AVAILABLE DATA:
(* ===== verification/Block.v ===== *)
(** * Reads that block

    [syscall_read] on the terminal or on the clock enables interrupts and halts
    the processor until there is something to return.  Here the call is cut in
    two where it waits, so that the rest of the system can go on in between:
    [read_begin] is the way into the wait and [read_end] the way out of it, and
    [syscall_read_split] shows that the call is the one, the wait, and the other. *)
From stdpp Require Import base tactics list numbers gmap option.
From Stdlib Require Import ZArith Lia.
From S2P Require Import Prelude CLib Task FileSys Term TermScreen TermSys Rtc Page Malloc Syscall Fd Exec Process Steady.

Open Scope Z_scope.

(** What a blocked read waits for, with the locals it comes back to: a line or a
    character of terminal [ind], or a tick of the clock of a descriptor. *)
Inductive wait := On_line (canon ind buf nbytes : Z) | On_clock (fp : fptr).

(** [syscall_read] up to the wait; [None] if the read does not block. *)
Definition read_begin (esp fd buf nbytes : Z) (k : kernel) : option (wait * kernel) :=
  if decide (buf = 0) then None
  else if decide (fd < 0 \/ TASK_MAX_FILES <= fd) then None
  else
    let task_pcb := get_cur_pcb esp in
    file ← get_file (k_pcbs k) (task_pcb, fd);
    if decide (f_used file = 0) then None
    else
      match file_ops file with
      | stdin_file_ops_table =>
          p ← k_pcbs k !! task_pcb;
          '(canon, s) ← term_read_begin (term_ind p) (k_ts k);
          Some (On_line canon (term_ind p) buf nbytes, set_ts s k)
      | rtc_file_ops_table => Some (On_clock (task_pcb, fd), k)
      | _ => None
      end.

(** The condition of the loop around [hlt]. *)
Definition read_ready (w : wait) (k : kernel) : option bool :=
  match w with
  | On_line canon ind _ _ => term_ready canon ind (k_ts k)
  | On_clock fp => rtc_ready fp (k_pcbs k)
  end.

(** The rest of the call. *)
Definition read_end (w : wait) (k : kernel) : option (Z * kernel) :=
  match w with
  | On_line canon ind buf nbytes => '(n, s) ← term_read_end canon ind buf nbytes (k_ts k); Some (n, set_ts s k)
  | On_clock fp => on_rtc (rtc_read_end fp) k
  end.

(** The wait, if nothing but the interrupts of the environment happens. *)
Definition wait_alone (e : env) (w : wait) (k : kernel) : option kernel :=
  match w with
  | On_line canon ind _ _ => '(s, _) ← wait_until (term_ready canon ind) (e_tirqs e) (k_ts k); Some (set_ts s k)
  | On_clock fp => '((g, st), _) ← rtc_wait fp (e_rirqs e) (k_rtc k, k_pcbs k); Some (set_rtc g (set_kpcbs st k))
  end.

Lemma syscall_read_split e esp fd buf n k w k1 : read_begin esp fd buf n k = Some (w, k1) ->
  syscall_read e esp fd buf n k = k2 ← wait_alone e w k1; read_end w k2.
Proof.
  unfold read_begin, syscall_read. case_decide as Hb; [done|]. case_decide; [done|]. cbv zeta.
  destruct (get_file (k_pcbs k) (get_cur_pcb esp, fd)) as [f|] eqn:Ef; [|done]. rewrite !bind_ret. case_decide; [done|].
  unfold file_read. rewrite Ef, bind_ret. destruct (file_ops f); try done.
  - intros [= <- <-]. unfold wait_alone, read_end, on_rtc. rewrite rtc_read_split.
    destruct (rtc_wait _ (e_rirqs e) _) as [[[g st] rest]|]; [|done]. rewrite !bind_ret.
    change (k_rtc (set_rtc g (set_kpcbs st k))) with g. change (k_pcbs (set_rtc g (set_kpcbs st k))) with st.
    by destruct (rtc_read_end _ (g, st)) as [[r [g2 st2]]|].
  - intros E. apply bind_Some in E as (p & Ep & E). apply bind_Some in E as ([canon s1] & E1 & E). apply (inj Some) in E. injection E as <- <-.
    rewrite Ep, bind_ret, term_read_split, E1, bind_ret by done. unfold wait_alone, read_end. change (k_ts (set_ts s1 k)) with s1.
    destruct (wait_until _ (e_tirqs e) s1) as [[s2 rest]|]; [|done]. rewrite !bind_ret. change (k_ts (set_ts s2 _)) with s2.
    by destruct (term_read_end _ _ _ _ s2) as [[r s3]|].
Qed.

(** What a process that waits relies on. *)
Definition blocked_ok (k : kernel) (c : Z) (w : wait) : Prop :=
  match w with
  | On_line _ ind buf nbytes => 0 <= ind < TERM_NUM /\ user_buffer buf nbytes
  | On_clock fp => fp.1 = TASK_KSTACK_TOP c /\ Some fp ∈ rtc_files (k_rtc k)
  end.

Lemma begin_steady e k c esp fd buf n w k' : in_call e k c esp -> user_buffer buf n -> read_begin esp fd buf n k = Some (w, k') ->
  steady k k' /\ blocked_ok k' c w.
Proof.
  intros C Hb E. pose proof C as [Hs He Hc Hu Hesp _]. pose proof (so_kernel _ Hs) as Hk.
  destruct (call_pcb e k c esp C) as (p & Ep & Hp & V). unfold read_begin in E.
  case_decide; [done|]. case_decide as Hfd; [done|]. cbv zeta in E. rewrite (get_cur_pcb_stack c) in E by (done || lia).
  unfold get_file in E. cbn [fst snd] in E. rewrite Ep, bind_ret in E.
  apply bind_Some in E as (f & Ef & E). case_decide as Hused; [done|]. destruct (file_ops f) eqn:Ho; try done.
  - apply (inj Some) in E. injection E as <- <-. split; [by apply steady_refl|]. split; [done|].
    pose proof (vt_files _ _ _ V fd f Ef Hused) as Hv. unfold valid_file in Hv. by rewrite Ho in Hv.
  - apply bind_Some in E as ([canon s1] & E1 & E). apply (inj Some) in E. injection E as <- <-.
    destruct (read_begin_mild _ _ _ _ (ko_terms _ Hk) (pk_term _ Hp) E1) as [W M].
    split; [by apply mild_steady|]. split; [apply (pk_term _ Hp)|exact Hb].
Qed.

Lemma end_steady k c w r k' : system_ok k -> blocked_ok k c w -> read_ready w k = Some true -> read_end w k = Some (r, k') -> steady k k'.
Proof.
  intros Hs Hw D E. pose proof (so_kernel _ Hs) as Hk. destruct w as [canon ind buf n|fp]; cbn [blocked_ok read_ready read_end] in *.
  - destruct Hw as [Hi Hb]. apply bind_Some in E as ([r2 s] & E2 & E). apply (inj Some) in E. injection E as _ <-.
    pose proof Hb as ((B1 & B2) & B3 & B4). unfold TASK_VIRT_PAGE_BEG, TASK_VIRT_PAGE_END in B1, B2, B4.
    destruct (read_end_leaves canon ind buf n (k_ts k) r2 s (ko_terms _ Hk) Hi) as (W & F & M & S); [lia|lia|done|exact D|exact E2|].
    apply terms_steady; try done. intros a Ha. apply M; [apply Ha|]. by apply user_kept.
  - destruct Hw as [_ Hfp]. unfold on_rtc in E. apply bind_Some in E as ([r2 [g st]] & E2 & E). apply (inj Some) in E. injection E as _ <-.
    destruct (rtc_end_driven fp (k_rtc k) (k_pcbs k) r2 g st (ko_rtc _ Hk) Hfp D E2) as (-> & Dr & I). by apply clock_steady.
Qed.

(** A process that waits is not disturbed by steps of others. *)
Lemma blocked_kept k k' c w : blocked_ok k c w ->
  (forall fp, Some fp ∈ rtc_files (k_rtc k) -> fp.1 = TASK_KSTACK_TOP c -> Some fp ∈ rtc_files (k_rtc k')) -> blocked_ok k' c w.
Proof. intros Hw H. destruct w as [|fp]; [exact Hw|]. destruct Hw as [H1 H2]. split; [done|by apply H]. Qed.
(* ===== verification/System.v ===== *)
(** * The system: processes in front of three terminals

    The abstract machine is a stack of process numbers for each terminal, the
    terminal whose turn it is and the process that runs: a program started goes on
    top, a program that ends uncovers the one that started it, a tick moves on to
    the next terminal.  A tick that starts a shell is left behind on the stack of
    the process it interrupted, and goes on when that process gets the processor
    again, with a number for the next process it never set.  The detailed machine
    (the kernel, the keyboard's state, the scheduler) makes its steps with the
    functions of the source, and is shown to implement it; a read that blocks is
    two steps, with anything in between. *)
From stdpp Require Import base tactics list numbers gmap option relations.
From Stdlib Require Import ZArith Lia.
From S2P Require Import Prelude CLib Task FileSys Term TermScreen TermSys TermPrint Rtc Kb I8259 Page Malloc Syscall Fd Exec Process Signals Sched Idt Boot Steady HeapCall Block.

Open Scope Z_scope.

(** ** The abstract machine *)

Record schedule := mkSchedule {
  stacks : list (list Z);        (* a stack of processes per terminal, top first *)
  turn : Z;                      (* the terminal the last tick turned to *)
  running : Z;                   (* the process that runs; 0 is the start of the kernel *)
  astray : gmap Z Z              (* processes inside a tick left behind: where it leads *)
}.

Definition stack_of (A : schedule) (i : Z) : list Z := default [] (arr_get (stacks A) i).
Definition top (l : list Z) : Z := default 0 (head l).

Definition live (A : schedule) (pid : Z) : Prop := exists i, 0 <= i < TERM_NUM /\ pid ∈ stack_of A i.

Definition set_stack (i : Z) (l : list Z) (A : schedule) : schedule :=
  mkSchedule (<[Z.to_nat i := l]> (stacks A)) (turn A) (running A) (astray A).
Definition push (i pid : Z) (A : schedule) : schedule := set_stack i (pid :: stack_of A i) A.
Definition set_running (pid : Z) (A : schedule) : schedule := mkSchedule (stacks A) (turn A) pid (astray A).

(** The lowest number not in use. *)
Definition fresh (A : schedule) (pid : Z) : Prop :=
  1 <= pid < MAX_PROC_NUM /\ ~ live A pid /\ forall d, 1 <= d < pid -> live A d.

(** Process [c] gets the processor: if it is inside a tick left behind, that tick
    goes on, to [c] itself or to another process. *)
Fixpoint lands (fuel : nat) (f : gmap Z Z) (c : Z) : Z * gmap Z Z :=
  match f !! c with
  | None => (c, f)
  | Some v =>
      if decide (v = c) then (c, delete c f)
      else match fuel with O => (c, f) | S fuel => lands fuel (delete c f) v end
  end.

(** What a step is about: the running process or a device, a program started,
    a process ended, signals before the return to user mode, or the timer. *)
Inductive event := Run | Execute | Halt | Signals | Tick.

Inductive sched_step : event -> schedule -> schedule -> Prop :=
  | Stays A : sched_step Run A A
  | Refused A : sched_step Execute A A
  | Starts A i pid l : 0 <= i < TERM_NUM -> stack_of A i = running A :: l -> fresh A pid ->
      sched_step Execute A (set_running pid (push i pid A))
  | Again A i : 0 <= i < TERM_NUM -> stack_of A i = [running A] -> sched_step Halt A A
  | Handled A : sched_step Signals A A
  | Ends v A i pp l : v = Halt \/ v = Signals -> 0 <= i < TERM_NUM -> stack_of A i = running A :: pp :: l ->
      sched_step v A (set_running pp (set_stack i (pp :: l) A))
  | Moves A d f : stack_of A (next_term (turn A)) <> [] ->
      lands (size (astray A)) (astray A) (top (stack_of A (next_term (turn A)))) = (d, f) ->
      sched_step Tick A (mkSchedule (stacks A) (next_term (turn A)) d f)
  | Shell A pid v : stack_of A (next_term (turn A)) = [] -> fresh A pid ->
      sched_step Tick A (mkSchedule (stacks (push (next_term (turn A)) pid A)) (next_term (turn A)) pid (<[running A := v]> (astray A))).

* * *

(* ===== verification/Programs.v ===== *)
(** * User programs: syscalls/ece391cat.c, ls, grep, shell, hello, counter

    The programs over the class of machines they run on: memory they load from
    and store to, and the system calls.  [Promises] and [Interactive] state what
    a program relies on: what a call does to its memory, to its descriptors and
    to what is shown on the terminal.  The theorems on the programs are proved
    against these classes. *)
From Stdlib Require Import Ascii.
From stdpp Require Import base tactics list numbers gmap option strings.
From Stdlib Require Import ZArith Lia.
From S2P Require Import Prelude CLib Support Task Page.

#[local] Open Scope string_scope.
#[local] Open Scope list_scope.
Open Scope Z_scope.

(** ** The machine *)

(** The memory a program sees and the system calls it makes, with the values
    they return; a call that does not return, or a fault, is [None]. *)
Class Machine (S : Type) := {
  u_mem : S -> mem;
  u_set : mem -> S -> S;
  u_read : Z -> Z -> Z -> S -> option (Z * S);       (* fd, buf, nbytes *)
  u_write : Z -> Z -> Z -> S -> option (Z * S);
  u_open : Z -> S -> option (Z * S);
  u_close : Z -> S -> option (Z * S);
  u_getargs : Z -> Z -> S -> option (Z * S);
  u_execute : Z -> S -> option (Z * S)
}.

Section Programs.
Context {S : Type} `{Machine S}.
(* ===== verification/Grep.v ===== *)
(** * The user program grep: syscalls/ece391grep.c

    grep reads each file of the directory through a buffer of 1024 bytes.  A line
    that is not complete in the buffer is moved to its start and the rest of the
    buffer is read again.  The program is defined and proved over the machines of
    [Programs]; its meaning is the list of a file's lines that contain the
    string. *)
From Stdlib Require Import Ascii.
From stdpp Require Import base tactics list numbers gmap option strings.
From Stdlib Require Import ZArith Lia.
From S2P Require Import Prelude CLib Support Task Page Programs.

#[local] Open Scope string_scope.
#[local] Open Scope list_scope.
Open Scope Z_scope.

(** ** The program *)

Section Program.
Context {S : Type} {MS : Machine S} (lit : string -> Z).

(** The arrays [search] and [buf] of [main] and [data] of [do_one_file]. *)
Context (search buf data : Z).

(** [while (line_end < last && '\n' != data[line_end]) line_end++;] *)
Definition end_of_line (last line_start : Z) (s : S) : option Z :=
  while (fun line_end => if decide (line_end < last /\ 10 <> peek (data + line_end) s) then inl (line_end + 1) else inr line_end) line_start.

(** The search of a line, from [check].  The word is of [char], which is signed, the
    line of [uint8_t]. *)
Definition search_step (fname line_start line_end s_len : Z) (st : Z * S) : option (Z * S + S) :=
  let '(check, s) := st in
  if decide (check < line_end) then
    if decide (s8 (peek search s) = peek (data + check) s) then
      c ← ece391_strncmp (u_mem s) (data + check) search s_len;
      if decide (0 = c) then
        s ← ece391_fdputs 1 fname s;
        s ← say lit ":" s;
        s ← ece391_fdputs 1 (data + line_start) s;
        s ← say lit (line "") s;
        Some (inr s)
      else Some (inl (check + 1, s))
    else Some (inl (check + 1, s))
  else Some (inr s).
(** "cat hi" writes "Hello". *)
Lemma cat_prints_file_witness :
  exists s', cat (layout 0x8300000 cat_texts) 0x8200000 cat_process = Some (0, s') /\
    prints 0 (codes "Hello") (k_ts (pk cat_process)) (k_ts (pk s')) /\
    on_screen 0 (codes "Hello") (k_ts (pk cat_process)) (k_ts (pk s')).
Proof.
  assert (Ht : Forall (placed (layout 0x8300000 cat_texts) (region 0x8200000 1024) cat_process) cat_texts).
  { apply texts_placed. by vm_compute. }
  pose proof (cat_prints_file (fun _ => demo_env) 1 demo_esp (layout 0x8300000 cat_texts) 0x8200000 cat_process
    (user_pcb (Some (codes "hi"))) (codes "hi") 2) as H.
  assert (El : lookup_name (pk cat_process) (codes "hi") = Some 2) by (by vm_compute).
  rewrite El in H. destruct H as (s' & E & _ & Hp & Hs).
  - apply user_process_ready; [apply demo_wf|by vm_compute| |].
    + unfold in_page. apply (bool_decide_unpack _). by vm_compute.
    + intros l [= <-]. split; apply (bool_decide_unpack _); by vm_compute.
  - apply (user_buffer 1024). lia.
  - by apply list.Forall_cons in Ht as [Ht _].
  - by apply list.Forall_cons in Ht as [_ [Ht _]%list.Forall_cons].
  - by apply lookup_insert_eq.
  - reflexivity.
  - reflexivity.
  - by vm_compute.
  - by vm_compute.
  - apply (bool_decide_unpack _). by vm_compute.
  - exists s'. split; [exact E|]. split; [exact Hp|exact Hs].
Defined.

--

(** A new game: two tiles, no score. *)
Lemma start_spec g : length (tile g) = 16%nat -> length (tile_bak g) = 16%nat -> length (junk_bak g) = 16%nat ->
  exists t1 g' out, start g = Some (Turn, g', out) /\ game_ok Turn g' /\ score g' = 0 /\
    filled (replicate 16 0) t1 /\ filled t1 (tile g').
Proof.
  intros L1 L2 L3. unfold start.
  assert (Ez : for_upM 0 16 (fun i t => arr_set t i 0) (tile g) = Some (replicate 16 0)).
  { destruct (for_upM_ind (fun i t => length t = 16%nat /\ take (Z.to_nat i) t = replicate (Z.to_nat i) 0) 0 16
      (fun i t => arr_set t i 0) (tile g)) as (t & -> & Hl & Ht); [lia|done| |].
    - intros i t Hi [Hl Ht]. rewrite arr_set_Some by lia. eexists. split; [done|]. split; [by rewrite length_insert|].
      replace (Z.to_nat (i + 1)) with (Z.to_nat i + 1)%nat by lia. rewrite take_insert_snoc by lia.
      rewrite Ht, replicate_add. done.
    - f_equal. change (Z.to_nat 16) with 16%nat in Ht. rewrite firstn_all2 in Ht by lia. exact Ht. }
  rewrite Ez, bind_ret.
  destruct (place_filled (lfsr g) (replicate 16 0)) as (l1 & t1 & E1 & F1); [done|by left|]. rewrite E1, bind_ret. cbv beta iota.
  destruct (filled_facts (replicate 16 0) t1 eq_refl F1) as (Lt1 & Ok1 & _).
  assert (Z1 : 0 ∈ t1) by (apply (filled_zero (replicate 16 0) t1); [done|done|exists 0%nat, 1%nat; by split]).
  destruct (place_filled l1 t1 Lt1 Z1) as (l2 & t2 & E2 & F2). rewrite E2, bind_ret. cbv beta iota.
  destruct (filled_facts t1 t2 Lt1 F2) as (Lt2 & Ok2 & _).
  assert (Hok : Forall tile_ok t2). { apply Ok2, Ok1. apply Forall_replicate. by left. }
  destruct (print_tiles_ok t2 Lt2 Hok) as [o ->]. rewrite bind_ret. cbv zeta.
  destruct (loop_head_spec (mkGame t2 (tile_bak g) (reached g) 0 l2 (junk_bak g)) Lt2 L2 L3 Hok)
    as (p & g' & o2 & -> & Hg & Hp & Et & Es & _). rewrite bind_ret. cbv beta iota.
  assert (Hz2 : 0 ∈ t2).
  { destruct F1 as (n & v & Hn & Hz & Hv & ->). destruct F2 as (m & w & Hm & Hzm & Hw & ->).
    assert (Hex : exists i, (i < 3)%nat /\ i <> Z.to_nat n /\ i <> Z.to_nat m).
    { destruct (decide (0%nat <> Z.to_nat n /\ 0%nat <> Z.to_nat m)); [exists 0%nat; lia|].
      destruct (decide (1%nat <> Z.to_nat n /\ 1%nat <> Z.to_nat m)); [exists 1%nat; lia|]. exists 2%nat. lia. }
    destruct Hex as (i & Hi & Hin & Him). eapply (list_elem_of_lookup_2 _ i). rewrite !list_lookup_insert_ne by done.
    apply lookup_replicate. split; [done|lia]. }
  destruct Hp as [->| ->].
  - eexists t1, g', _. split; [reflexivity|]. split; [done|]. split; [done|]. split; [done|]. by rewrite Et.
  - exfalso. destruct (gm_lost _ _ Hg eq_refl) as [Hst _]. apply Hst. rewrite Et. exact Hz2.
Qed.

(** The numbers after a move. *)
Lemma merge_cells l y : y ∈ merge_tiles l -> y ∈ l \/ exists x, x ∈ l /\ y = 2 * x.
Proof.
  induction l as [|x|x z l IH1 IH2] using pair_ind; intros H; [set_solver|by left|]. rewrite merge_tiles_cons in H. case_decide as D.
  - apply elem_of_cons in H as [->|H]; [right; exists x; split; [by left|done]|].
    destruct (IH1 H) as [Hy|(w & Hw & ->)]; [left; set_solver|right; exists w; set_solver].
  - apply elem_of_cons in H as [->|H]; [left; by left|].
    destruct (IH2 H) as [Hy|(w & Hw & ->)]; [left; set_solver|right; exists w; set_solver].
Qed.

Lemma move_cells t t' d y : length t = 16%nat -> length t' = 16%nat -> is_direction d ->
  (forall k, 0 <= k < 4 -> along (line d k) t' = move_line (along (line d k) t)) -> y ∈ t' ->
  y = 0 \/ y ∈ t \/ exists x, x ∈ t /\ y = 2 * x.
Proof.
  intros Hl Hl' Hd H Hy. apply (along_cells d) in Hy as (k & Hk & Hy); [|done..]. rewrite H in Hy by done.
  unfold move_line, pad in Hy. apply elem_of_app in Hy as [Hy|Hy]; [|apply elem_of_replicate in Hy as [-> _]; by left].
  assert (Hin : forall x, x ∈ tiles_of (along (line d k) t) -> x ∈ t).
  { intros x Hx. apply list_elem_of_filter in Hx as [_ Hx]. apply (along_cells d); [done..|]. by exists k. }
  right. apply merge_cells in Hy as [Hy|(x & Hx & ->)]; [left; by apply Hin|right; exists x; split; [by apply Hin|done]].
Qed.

EXERCISE:
Which lines above run from the one containing "(task_pcb, fd), k)" down to the one containing "unfold read_begin, syscall_read."? Repeat exactly those, both ends included, and nothing else.

ANSWER TO THIS PROBLEM:
      | rtc_file_ops_table => Some (On_clock (task_pcb, fd), k)
      | _ => None
      end.

(** The condition of the loop around [hlt]. *)
Definition read_ready (w : wait) (k : kernel) : option bool :=
  match w with
  | On_line canon ind _ _ => term_ready canon ind (k_ts k)
  | On_clock fp => rtc_ready fp (k_pcbs k)
  end.

(** The rest of the call. *)
Definition read_end (w : wait) (k : kernel) : option (Z * kernel) :=
  match w with
  | On_line canon ind buf nbytes => '(n, s) ← term_read_end canon ind buf nbytes (k_ts k); Some (n, set_ts s k)
  | On_clock fp => on_rtc (rtc_read_end fp) k
  end.

(** The wait, if nothing but the interrupts of the environment happens. *)
Definition wait_alone (e : env) (w : wait) (k : kernel) : option kernel :=
  match w with
  | On_line canon ind _ _ => '(s, _) ← wait_until (term_ready canon ind) (e_tirqs e) (k_ts k); Some (set_ts s k)
  | On_clock fp => '((g, st), _) ← rtc_wait fp (e_rirqs e) (k_rtc k, k_pcbs k); Some (set_rtc g (set_kpcbs st k))
  end.

Lemma syscall_read_split e esp fd buf n k w k1 : read_begin esp fd buf n k = Some (w, k1) ->
  syscall_read e esp fd buf n k = k2 ← wait_alone e w k1; read_end w k2.
Proof.
  unfold read_begin, syscall_read. case_decide as Hb; [done|]. case_decide; [done|]. cbv zeta.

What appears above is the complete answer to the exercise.